▶ [TRY IT] Your output must consist solely of the lines from the one containing "- intros f Hf. cbn [kinds_ok run_call" through the end of the records, reproduced exactly.

▶ [EXERCISE MATERIALS]
▬▬▬

Lemma appendField_spec this f write r :
  valid this f -> (forall b, write b = b ++ r) -> exists f', appendField f write = Ret f' /\ wrote this f r f'.
Proof.
  intros [Hs Hst] Hw. unfold appendField, openFieldList. destruct (state f) eqn:Est; try done; rewrite bind_ret; cbv zeta.
  - cbn [fieldCount buf]. eexists. split; [done|]. split; [split; cbn; [done|lia]|]. cbn. rewrite Hw, Est, <- app_assoc. done.
  - cbn [fieldCount buf]. eexists. split; [done|]. split; [split; cbn; [done|lia]|]. cbn. rewrite Hw, Est, <- app_assoc. done.
  - rewrite (proj2 (Z.ltb_lt _ _)) by done. eexists. split; [done|]. split; [split; cbn; [done|rewrite Est; lia]|].
    cbn. rewrite Hw, Est, <- app_assoc. done.
Qed.

Lemma wrote_out this f r f' items :
  valid this f -> wrote this f r f' -> buf f ++ out (state f) (IField r :: items) = buf f' ++ out (state f') items.
Proof.
  intros [_ Hst] (_ & Hp & Hb). rewrite Hp, Hb, out_field by (by destruct (state f)). by rewrite <- !app_assoc.
Qed.

Lemma appendKeyPrefix_keyed b key text : appendKeyPrefix b key ++ text = b ++ keyed key text.
Proof. destruct key; [done|]. unfold appendKeyPrefix, keyed. by rewrite <- !app_assoc. Qed.
Lemma keyed_app key a b : keyed key (a ++ b) = keyed key a ++ b.
Proof. destruct key; [done|]. unfold keyed. by rewrite <- !app_assoc. Qed.

Lemma closeFieldList_spec this f :
  valid this f -> exists f', closeFieldList f = Ret f' /\ valid this f' /\ buf f' = buf f ++ out (state f) [] /\
    state f' = (match state f with fmtState_ParenFields => fmtState_Text | st => st end).
Proof.
  intros [Hs Hst]. unfold closeFieldList, valid. rewrite out_nil.
  destruct (state f); try done; eexists; (split; [done|]); cbn; by rewrite ?app_nil_r.
Qed.

(** The calls nest: an induction principle with the hypothesis for group bodies. *)
Fixpoint call_nested_ind (P : call -> Prop)
  (Hgroup : forall key cs, Forall P cs -> P (FormatGroup key cs))
  (Hother : forall c, (forall key cs, c <> FormatGroup key cs) -> P c) (c : call) : P c.
Proof.
  destruct c; try (apply Hother; discriminate).
  apply Hgroup. induction forEach as [|c cs IH]; constructor; [by apply call_nested_ind|exact IH].
Qed.

Definition step_spec this (c : call) : Prop :=
  forall f, valid this f ->
  if kinds_ok c then
    exists f', run_call this f c = Ret f' /\ valid this f' /\
      forall items, buf f ++ out (state f) (to_item c :: items) = buf f' ++ out (state f') items
  else run_call this f c = Panic PreconditionViolation.

Lemma run_fold_panic this cs k :
  foldl (fun acc c => f ← acc; run_call this f c) (Panic k) cs = Panic k.
Proof. induction cs as [|c cs IH]; [done|]. apply IH. Qed.

Lemma run_calls_spec this cs f :
  Forall (step_spec this) cs -> valid this f ->
  if forallb kinds_ok cs then
    exists f', run_calls this f cs = Ret f' /\ valid this f' /\
      forall items, buf f ++ out (state f) (map (to_item) cs ++ items) = buf f' ++ out (state f') items
  else run_calls this f cs = Panic PreconditionViolation.
Proof.
  unfold run_calls. revert f. induction cs as [|c cs IH]; intros f Hcs Hf; cbn [forallb foldl map app].
  { exists f. done. }
  inversion Hcs as [|? ? Hc Hcs']; subst. specialize (Hc f Hf). rewrite bind_ret.
  destruct (kinds_ok c); cbn [andb]; [|by rewrite Hc, run_fold_panic].
  destruct Hc as (f1 & E1 & Hf1 & Hout). rewrite E1. specialize (IH f1 Hcs' Hf1).
  destruct (forallb kinds_ok cs); [|done]. destruct IH as (f' & E' & Hf' & Hout').
  exists f'. split_and!; [done..|]. intros items. by rewrite Hout.
Qed.

Lemma field_step this c r :
  kinds_ok c = true -> to_item c = IField r ->
  (forall f, valid this f -> run_call this f c = appendField f (fun b => b ++ r)) -> step_spec this c.
Proof.
  intros Hk Hi Hrun f Hf. rewrite Hk. destruct (appendField_spec this f (fun b => b ++ r) r Hf) as (f' & E & Hw); [done|].
  exists f'. rewrite Hrun, Hi by done. split_and!; [done|apply Hw|]. intros items. by apply (wrote_out this).
Qed.

Lemma run_field this f c write r :
  valid this f -> run_call this f c = (_ ← copyCheck this f; appendField f write) -> (forall b, write b = b ++ r) ->
  run_call this f c = appendField f (fun b => b ++ r).
Proof.
  intros Hf -> Hw. rewrite copyCheck_ok, bind_ret by done. unfold appendField.
  destruct (match state f with fmtState_Empty | fmtState_Text => _ | _ => _ end); [|done..]. cbn. by rewrite Hw.
Qed.

Lemma step_other this c : (forall key cs, c <> FormatGroup key cs) -> step_spec this c.
Proof.
  intros Hc. destruct c as [vk key v|key b|key z|key z|key z|key fl|m|key v|key cs]; try by (eapply field_step; [done|done|];
    intros f Hf; eapply run_field; [done|done|]; intros b0; apply appendKeyPrefix_keyed).
  - intros f Hf. cbn [kinds_ok]. destruct ((ValueKind_StdMin <=? vk) && (vk <=? ValueKind_StdMax)) eqn:Hk.
    + assert (step_spec this (FormatDynamic vk key v)) as Hs.
      { eapply field_step; [done|done|]. intros f0 Hf0. eapply run_field; [done| |intros b0; apply appendKeyPrefix_keyed].
        cbn [run_call]. assert ((vk <? ValueKind_StdMin) || (ValueKind_StdMax <? vk) = false) as -> by lia. done. }
      specialize (Hs f Hf). cbn [kinds_ok] in Hs. by rewrite Hk in Hs.
    + cbn [run_call]. rewrite copyCheck_ok, bind_ret by done.
      assert ((vk <? ValueKind_StdMin) || (ValueKind_StdMax <? vk) = true) as -> by lia. done.
  - intros f Hf. cbn [kinds_ok run_call to_item]. rewrite copyCheck_ok, bind_ret by done.
    destruct (closeFieldList_spec this f Hf) as (f1 & -> & Hf1 & Hb & Hst). rewrite bind_ret.
    assert (forall items, buf f ++ out (state f) (IMsg m :: items) =
              buf f1 ++ m ++ out (if nonempty m then fmtState_Text else state f1) items) as Hout.
    { intros items. rewrite Hb, Hst, out_nil, <- app_assoc. f_equal. destruct Hf as [_ Hf].
      destruct (state f); try done; cbn [out]; rewrite ?tail_items_msg, ?render_items_msg; destruct m; done. }
    destruct m as [|a m]; [exists f1; done|]. eexists. split; [done|]. split; [destruct Hf1 as [? _]; split; done|].
    intros items. cbn [buf state]. by rewrite Hout, <- app_assoc.
  - by destruct (Hc key cs).
Qed.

▬▬▬

▶ [SOLUTION FOR THIS TASK]
  - intros f Hf. cbn [kinds_ok run_call to_item]. rewrite copyCheck_ok, bind_ret by done.
    destruct (closeFieldList_spec this f Hf) as (f1 & -> & Hf1 & Hb & Hst). rewrite bind_ret.
    assert (forall items, buf f ++ out (state f) (IMsg m :: items) =
              buf f1 ++ m ++ out (if nonempty m then fmtState_Text else state f1) items) as Hout.
    { intros items. rewrite Hb, Hst, out_nil, <- app_assoc. f_equal. destruct Hf as [_ Hf].
      destruct (state f); try done; cbn [out]; rewrite ?tail_items_msg, ?render_items_msg; destruct m; done. }
    destruct m as [|a m]; [exists f1; done|]. eexists. split; [done|]. split; [destruct Hf1 as [? _]; split; done|].
    intros items. cbn [buf state]. by rewrite Hout, <- app_assoc.
  - by destruct (Hc key cs).
Qed.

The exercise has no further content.